> YOUR TASK:
Given the listing below, reproduce all of it exactly.

> INPUT DATA:
(* ===== verification/Adguard.v ===== *)
(** [common/convertor/adguard]: AdGuard DNS filters as rules of a rule-set, and back. *)
From Stdlib Require Import Ascii.
From S2P Require Import Prelude MatchState Netip Metadata RuleItem RuleAction Text Options Demo RuleAbstract RuleBuild RuleSpec RuleTree StateMatcher RuleMatch.

(** Functions of the [sing] package. *)
Class AdguardLibs := {
  IsDomainName : string -> bool;
  ParseAddrOrZero : string -> Addr;
  SubstringBefore : string -> string -> string;
  SubstringAfter : string -> string -> string }.

Record agdguardRuleLine := mkRuleLine {
  ruleLine : string;
  isRawDomain : bool;
  isExclude : bool;
  isSuffix : bool;
  hasStart : bool;
  hasEnd : bool;
  isRegexp : bool;
  isImportant : bool }.

(** * Strings *)

Definition takeString (n : nat) (s : string) : string := String.substring 0 n s.

Definition TrimSuffix (s suffix : string) : string :=
  if hasSuffix s suffix then takeString (String.length s - String.length suffix) s else s.

(** [s[1:len(s)-1]] *)
Definition inner (s : string) : result string :=
  if (1 <=? String.length s - 1)%nat then Ok (String.substring 1 (String.length s - 2) s) else Panic "slice bounds out of range".

(** [strings.ReplaceAll(s, "*", "x")] *)
Definition replaceStar : string -> string := mapString (fun c => if Ascii.eqb c "*" then "x"%char else c).

(** [strconv.ParseUint(s, 10, 8)] *)
Definition ParseUint8 (s : string) : result Z :=
  v ← ParseUint16 s;
  if v <? 256 then Ok v else Err (E_Lib "value out of range").

(** [Addr.IsUnspecified] *)
Definition IsUnspecified (ip : Addr) : bool := bool_decide (ip = Addr4 0) || bool_decide (ip = Addr6 0 "").

Definition succeeds {A} (r : result A) : bool := match r with Ok _ => true | _ => false end.

(** * From text *)

Section convert.
Context `{Libs} `{AdguardLibs}.

Definition parseAdGuardHostLine (ruleLine : string) : result string :=
  match cut " " ruleLine with
  | None => Err OS_ErrInvalid
  | Some (before, after) =>
      address ← ParseAddr before;
      if negb (IsUnspecified address) then Ok ""
      else if negb (IsDomainName after) then Err (E_New ("invalid domain name: " +:+ after))
      else Ok after
  end.

Definition ignoreIPCIDRRegexp (ruleLine : string) : bool :=
  let ruleLine :=
    if hasPrefix ruleLine "(http?:\/\/)" then dropString 12 ruleLine
    else if hasPrefix ruleLine "(https?:\/\/)" then dropString 13 ruleLine
    else if hasPrefix ruleLine "^" then dropString 1 ruleLine
    else ruleLine in
  succeeds (ParseUint8 (SubstringBefore ruleLine "\.")) || succeeds (ParseUint8 (SubstringBefore ruleLine ".")).

Definition parseADGuardIPCIDRLine (ruleLine : string) : result Prefix :=
  let isPrefix := hasSuffix ruleLine "." in
  let ruleLine := if isPrefix then takeString (String.length ruleLine - 1) ruleLine else ruleLine in
  let ruleStringParts := split "." ruleLine in
  if (4 <? length ruleStringParts)%nat || (length ruleStringParts <? 4)%nat && negb isPrefix then Err OS_ErrInvalid
  else
    ruleParts ← mapR ParseUint8 ruleStringParts;
    let bitLen := Z.of_nat (length ruleParts * 8) in
    match ruleParts ++ replicate (4 - length ruleParts) 0 with
    | [a; b; c; d] => Ok (mkPrefix (Addr4 (((a * 256 + b) * 256 + c) * 256 + d)) bitLen)
    | _ => Panic "cannot convert slice to array"
    end.

(** The loop over the modifiers: whether the rule is important, or [None] for a
    modifier that is not supported. *)
Fixpoint readModifiers (params : list string) (isImportant : bool) : option bool :=
  match params with
  | [] => Some isImportant
  | param :: params' =>
      match split "=" param with
      | ["important"] | ["important"; _] => readModifiers params' true
      | ["dnsrewrite"; value] => if IsUnspecified (ParseAddrOrZero value) then readModifiers params' isImportant else None
      | _ => None
      end
  end.

(** Characters of rules that cannot be converted. *)
Definition unsupported (ruleLine : string) : bool :=
  anyb ["/"; "?"; "&"; "["; "]"; "("; ")"; "!"; "#"; "~"] (stringContains ruleLine).

(** The prefixes and the suffix of a rule whose modifiers were read. Whether a line is
    an address only matters for the log. *)
Definition parsePattern (ruleLine : string) (isImportant : bool) : result (option agdguardRuleLine) :=
  let isExclude := hasPrefix ruleLine "@@" in
  let ruleLine := if isExclude then dropString 2 ruleLine else ruleLine in
  let ruleLine := TrimSuffix ruleLine "|" in
  let isSuffix := hasPrefix ruleLine "||" in
  let hasStart := negb isSuffix && hasPrefix ruleLine "|" in
  let ruleLine := if isSuffix then dropString 2 ruleLine else if hasStart then dropString 1 ruleLine else ruleLine in
  let hasEnd := hasSuffix ruleLine "^" in
  let ruleLine := if hasEnd then takeString (String.length ruleLine - 1) ruleLine else ruleLine in
  if hasPrefix ruleLine "/" && hasSuffix ruleLine "/" then
    ruleLine ← inner ruleLine;
    Ok (if ignoreIPCIDRRegexp ruleLine then None
        else Some (mkRuleLine ruleLine false isExclude isSuffix hasStart hasEnd true isImportant))
  else
    let isSuffix := isSuffix || stringContains ruleLine "://" in
    let ruleLine := if stringContains ruleLine "://" then SubstringAfter ruleLine "://" else ruleLine in
    if unsupported ruleLine || String.eqb ruleLine "" then Ok None
    else
      let domainCheck := if hasPrefix ruleLine "." || hasPrefix ruleLine "-" then "r" +:+ ruleLine else ruleLine in
      if negb (IsDomainName (replaceStar domainCheck)) then
        match parseADGuardIPCIDRLine ruleLine with
        | Panic p => Panic p
        | _ => Ok None
        end
      else Ok (Some (mkRuleLine ruleLine false isExclude isSuffix hasStart hasEnd false isImportant)).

> SOLUTION:
(* ===== verification/Adguard.v ===== *)
(** [common/convertor/adguard]: AdGuard DNS filters as rules of a rule-set, and back. *)
From Stdlib Require Import Ascii.
From S2P Require Import Prelude MatchState Netip Metadata RuleItem RuleAction Text Options Demo RuleAbstract RuleBuild RuleSpec RuleTree StateMatcher RuleMatch.

(** Functions of the [sing] package. *)
Class AdguardLibs := {
  IsDomainName : string -> bool;
  ParseAddrOrZero : string -> Addr;
  SubstringBefore : string -> string -> string;
  SubstringAfter : string -> string -> string }.

Record agdguardRuleLine := mkRuleLine {
  ruleLine : string;
  isRawDomain : bool;
  isExclude : bool;
  isSuffix : bool;
  hasStart : bool;
  hasEnd : bool;
  isRegexp : bool;
  isImportant : bool }.

(** * Strings *)

Definition takeString (n : nat) (s : string) : string := String.substring 0 n s.

Definition TrimSuffix (s suffix : string) : string :=
  if hasSuffix s suffix then takeString (String.length s - String.length suffix) s else s.

(** [s[1:len(s)-1]] *)
Definition inner (s : string) : result string :=
  if (1 <=? String.length s - 1)%nat then Ok (String.substring 1 (String.length s - 2) s) else Panic "slice bounds out of range".

(** [strings.ReplaceAll(s, "*", "x")] *)
Definition replaceStar : string -> string := mapString (fun c => if Ascii.eqb c "*" then "x"%char else c).

(** [strconv.ParseUint(s, 10, 8)] *)
Definition ParseUint8 (s : string) : result Z :=
  v ← ParseUint16 s;
  if v <? 256 then Ok v else Err (E_Lib "value out of range").

(** [Addr.IsUnspecified] *)
Definition IsUnspecified (ip : Addr) : bool := bool_decide (ip = Addr4 0) || bool_decide (ip = Addr6 0 "").

Definition succeeds {A} (r : result A) : bool := match r with Ok _ => true | _ => false end.

(** * From text *)

Section convert.
Context `{Libs} `{AdguardLibs}.

Definition parseAdGuardHostLine (ruleLine : string) : result string :=
  match cut " " ruleLine with
  | None => Err OS_ErrInvalid
  | Some (before, after) =>
      address ← ParseAddr before;
      if negb (IsUnspecified address) then Ok ""
      else if negb (IsDomainName after) then Err (E_New ("invalid domain name: " +:+ after))
      else Ok after
  end.

Definition ignoreIPCIDRRegexp (ruleLine : string) : bool :=
  let ruleLine :=
    if hasPrefix ruleLine "(http?:\/\/)" then dropString 12 ruleLine
    else if hasPrefix ruleLine "(https?:\/\/)" then dropString 13 ruleLine
    else if hasPrefix ruleLine "^" then dropString 1 ruleLine
    else ruleLine in
  succeeds (ParseUint8 (SubstringBefore ruleLine "\.")) || succeeds (ParseUint8 (SubstringBefore ruleLine ".")).

Definition parseADGuardIPCIDRLine (ruleLine : string) : result Prefix :=
  let isPrefix := hasSuffix ruleLine "." in
  let ruleLine := if isPrefix then takeString (String.length ruleLine - 1) ruleLine else ruleLine in
  let ruleStringParts := split "." ruleLine in
  if (4 <? length ruleStringParts)%nat || (length ruleStringParts <? 4)%nat && negb isPrefix then Err OS_ErrInvalid
  else
    ruleParts ← mapR ParseUint8 ruleStringParts;
    let bitLen := Z.of_nat (length ruleParts * 8) in
    match ruleParts ++ replicate (4 - length ruleParts) 0 with
    | [a; b; c; d] => Ok (mkPrefix (Addr4 (((a * 256 + b) * 256 + c) * 256 + d)) bitLen)
    | _ => Panic "cannot convert slice to array"
    end.

(** The loop over the modifiers: whether the rule is important, or [None] for a
    modifier that is not supported. *)
Fixpoint readModifiers (params : list string) (isImportant : bool) : option bool :=
  match params with
  | [] => Some isImportant
  | param :: params' =>
      match split "=" param with
      | ["important"] | ["important"; _] => readModifiers params' true
      | ["dnsrewrite"; value] => if IsUnspecified (ParseAddrOrZero value) then readModifiers params' isImportant else None
      | _ => None
      end
  end.

(** Characters of rules that cannot be converted. *)
Definition unsupported (ruleLine : string) : bool :=
  anyb ["/"; "?"; "&"; "["; "]"; "("; ")"; "!"; "#"; "~"] (stringContains ruleLine).

(** The prefixes and the suffix of a rule whose modifiers were read. Whether a line is
    an address only matters for the log. *)
Definition parsePattern (ruleLine : string) (isImportant : bool) : result (option agdguardRuleLine) :=
  let isExclude := hasPrefix ruleLine "@@" in
  let ruleLine := if isExclude then dropString 2 ruleLine else ruleLine in
  let ruleLine := TrimSuffix ruleLine "|" in
  let isSuffix := hasPrefix ruleLine "||" in
  let hasStart := negb isSuffix && hasPrefix ruleLine "|" in
  let ruleLine := if isSuffix then dropString 2 ruleLine else if hasStart then dropString 1 ruleLine else ruleLine in
  let hasEnd := hasSuffix ruleLine "^" in
  let ruleLine := if hasEnd then takeString (String.length ruleLine - 1) ruleLine else ruleLine in
  if hasPrefix ruleLine "/" && hasSuffix ruleLine "/" then
    ruleLine ← inner ruleLine;
    Ok (if ignoreIPCIDRRegexp ruleLine then None
        else Some (mkRuleLine ruleLine false isExclude isSuffix hasStart hasEnd true isImportant))
  else
    let isSuffix := isSuffix || stringContains ruleLine "://" in
    let ruleLine := if stringContains ruleLine "://" then SubstringAfter ruleLine "://" else ruleLine in
    if unsupported ruleLine || String.eqb ruleLine "" then Ok None
    else
      let domainCheck := if hasPrefix ruleLine "." || hasPrefix ruleLine "-" then "r" +:+ ruleLine else ruleLine in
      if negb (IsDomainName (replaceStar domainCheck)) then
        match parseADGuardIPCIDRLine ruleLine with
        | Panic p => Panic p
        | _ => Ok None
        end
      else Ok (Some (mkRuleLine ruleLine false isExclude isSuffix hasStart hasEnd false isImportant)).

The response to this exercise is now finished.